## WHAT YOU WILL DO
The line containing "Definition is_ascii_digit (c" marks the end; copy exactly all lines from the start of the material up to and including it.

## INFORMATION PROVIDED

(* ===== verification/Text.v ===== *)
(** * Text: what the code uses of the language's strings

    ASCII classes, the prefix, suffix and splitting methods of [str], number parsing, and
    UTF-8: validity, characters, trimming. Strings are bytes, as in the program; a function
    on characters reads them through [utf8_chars]. *)

From S2P Require Import Prelude.

(** ** ASCII *)

Definition is_ascii_lowercase (c : ascii) : bool :=
  let n := Z.of_N (N_of_ascii c) in (97 <=? n) && (n <=? 122).
Definition is_ascii_digit (c : ascii) : bool :=
  let n := Z.of_N (N_of_ascii c) in (48 <=? n) && (n <=? 57).

Definition ascii_Z (c : ascii) : Z := Z.of_N (N_of_ascii c).
Definition is_ascii_uppercase (c : ascii) : bool := (65 <=? ascii_Z c) && (ascii_Z c <=? 90).
Definition is_printable (c : ascii) : bool := (32 <=? ascii_Z c) && (ascii_Z c <=? 126).
Definition is_visible (c : ascii) : bool := (33 <=? ascii_Z c) && (ascii_Z c <=? 126).

(** [s.strip_prefix(p)]. *)
Fixpoint strip_prefix (p s : string) : option string :=
  match p, s with
  | EmptyString, _ => Some s
  | String a p', String b s' => if Ascii.eqb a b then strip_prefix p' s' else None
  | _, _ => None
  end.

(** [s.strip_suffix(p)]. *)
Fixpoint strip_suffix (p s : string) : option string :=
  if String.eqb s p then Some "" else
  match s with
  | EmptyString => None
  | String c s' => match strip_suffix p s' with Some r => Some (String c r) | None => None end
  end.

Definition ends_with (p s : string) : bool := is_some (strip_suffix p s).

(** [s.split_once(p)]: at the first occurrence. *)
Fixpoint split_once (p s : string) : option (string * string) :=
  match strip_prefix p s with
  | Some r => Some ("", r)
  | None =>
      match s with
      | EmptyString => None
      | String c s' =>
          match split_once p s' with Some (a, b) => Some (String c a, b) | None => None end
      end
  end.

(** [s.trim_end_matches(c)]. *)
Fixpoint trim_end (c : ascii) (s : string) : string :=
  match s with
  | EmptyString => ""
  | String d s' =>
      let r := trim_end c s' in
      if str_is_empty r && Ascii.eqb c d then "" else String d r
  end.

(** [s.split(c)]: the pieces between separators, at least one. *)
Fixpoint split_on (c : ascii) (s : string) : string * list string :=
  match s with
  | EmptyString => ("", [])
  | String d s' =>
      let '(h, t) := split_on c s' in
      if Ascii.eqb c d then ("", h :: t) else (String d h, t)
  end.

(** [s.split(c)] as one list. *)
Definition split_list (c : ascii) (s : string) : list string := let '(h, t) := split_on c s in h :: t.

(** [char::to_ascii_lowercase]; [eq_ignore_ascii_case] compares through it. *)
Definition ascii_lower (c : ascii) : ascii :=
  if is_ascii_uppercase c then ascii_of_N (N_of_ascii c + 32) else c.
Fixpoint str_lower (s : string) : string :=
  match s with EmptyString => "" | String c r => String (ascii_lower c) (str_lower r) end.

(** [str::parse] of an unsigned integer type: an optional plus sign, then digits, no
    overflow of [max]. *)
Fixpoint parse_digits (max acc : Z) (s : string) : option Z :=
  match s with
  | EmptyString => Some acc
  | String c r =>
      if is_ascii_digit c then
        let n := acc * 10 + (ascii_Z c - 48) in
        if n <=? max then parse_digits max n r else None
      else None
  end.
Definition parse_unsigned (max : Z) (s : string) : option Z :=
  let digits := match s with String "+" r => r | _ => s end in
  if str_is_empty digits then None else parse_digits max 0 digits.

(** [str::parse] of a signed integer type. *)
Definition parse_signed (min max : Z) (s : string) : option Z :=
  match s with
  | String "-" r => if str_is_empty r then None else Z.opp <$> parse_digits (- min) 0 r
  | _ => parse_unsigned max s
  end.

Example parse_signed_bounds :
  parse_signed i64_min i64_max "-9223372036854775808" = Some i64_min /\ parse_signed i64_min i64_max "9223372036854775808" = None /\
  parse_signed i64_min i64_max "+43200" = Some 43200 /\ parse_signed i64_min i64_max "-" = None.
Proof. by vm_compute. Qed.

(** ** UTF-8 *)

(** [std::str::from_utf8(bytes).is_ok()]. *)
Definition utf8_cont (b : byte) : bool := (128 <=? Z_of_byte b) && (Z_of_byte b <=? 191).
Fixpoint utf8_valid (bs : bytes) : bool :=
  match bs with
  | [] => true
  | b0 :: r0 =>
      let n := Z_of_byte b0 in
      if n <=? 127 then utf8_valid r0 else
      match r0 with
      | [] => false
      | b1 :: r1 =>
          let m := Z_of_byte b1 in
          if (194 <=? n) && (n <=? 223) then utf8_cont b1 && utf8_valid r1 else
          match r1 with
          | [] => false
          | b2 :: r2 =>
              if (224 <=? n) && (n <=? 239) then
                utf8_cont b1 && ((n =? 224) && (160 <=? m) || (n =? 237) && (m <=? 159) ||
                                 negb (n =? 224) && negb (n =? 237)) &&
                utf8_cont b2 && utf8_valid r2
              else
              match r2 with
              | [] => false
              | b3 :: r3 =>
                  (240 <=? n) && (n <=? 244) && utf8_cont b1 &&
                  ((n =? 240) && (144 <=? m) || (n =? 244) && (m <=? 143) ||
                   negb (n =? 240) && negb (n =? 244)) &&
                  utf8_cont b2 && utf8_cont b3 && utf8_valid r3
              end
          end
      end
  end.

(** The [chars()] of a valid UTF-8 string, as scalar values. *)
Fixpoint utf8_chars (bs : bytes) : list Z :=
  let low b := Z.land (Z_of_byte b) 63 in
  match bs with
  | [] => []
  | b0 :: r0 =>
      let n := Z_of_byte b0 in
      if n <? 128 then n :: utf8_chars r0 else
      match r0 with
      | b1 :: r1 =>
          if n <? 224 then (Z.land n 31 * 64 + low b1) :: utf8_chars r1 else
          match r1 with
          | b2 :: r2 =>
              if n <? 240 then (Z.land n 15 * 4096 + low b1 * 64 + low b2) :: utf8_chars r2 else
              match r2 with
              | b3 :: r3 =>
                  (Z.land n 7 * 262144 + low b1 * 4096 + low b2 * 64 + low b3) :: utf8_chars r3
              | [] => []
              end
          | [] => []
          end
      | [] => []
      end
  end.

(** [char::is_whitespace]: the Unicode White_Space property. *)
Definition char_is_whitespace (c : Z) : bool :=
  ((9 <=? c) && (c <=? 13)) || (c =? 32) || (c =? 133) || (c =? 160) || (c =? 5760) ||
  ((8192 <=? c) && (c <=? 8202)) || (c =? 8232) || (c =? 8233) || (c =? 8239) ||
  (c =? 8287) || (c =? 12288).

(** [char::is_control]: general category Cc. *)
Definition char_is_control (c : Z) : bool :=
  ((0 <=? c) && (c <=? 31)) || ((127 <=? c) && (c <=? 159)).

(** The characters of valid UTF-8, each as its bytes. *)
Fixpoint utf8_chunks (bs : bytes) : list bytes :=
  match bs with
  | [] => []
  | b0 :: r0 =>
      let n := Z_of_byte b0 in
      if n <? 128 then [b0] :: utf8_chunks r0 else
      match r0 with
      | [] => [[b0]]
      | b1 :: r1 =>
          if n <? 224 then [b0; b1] :: utf8_chunks r1 else
          match r1 with
          | [] => [[b0; b1]]
          | b2 :: r2 =>
              if n <? 240 then [b0; b1; b2] :: utf8_chunks r2 else
              match r2 with
              | [] => [[b0; b1; b2]]
              | b3 :: r3 => [b0; b1; b2; b3] :: utf8_chunks r3
              end
          end
      end
  end.

Definition chunk_is_whitespace (c : bytes) : bool :=
  match utf8_chars c with [n] => char_is_whitespace n | _ => false end.

Fixpoint drop_whitespace (l : list bytes) : list bytes :=
  match l with
  | [] => []
  | c :: r => if chunk_is_whitespace c then drop_whitespace r else l
  end.

(** [s.trim()]. *)
Definition str_trim (s : string) : string :=
  String.string_of_list_byte
    (concat (rev (drop_whitespace (rev (drop_whitespace (utf8_chunks (str_bytes s))))))).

## ANSWER
(* ===== verification/Text.v ===== *)
(** * Text: what the code uses of the language's strings

    ASCII classes, the prefix, suffix and splitting methods of [str], number parsing, and
    UTF-8: validity, characters, trimming. Strings are bytes, as in the program; a function
    on characters reads them through [utf8_chars]. *)

From S2P Require Import Prelude.

(** ** ASCII *)

Definition is_ascii_lowercase (c : ascii) : bool :=
  let n := Z.of_N (N_of_ascii c) in (97 <=? n) && (n <=? 122).
Definition is_ascii_digit (c : ascii) : bool :=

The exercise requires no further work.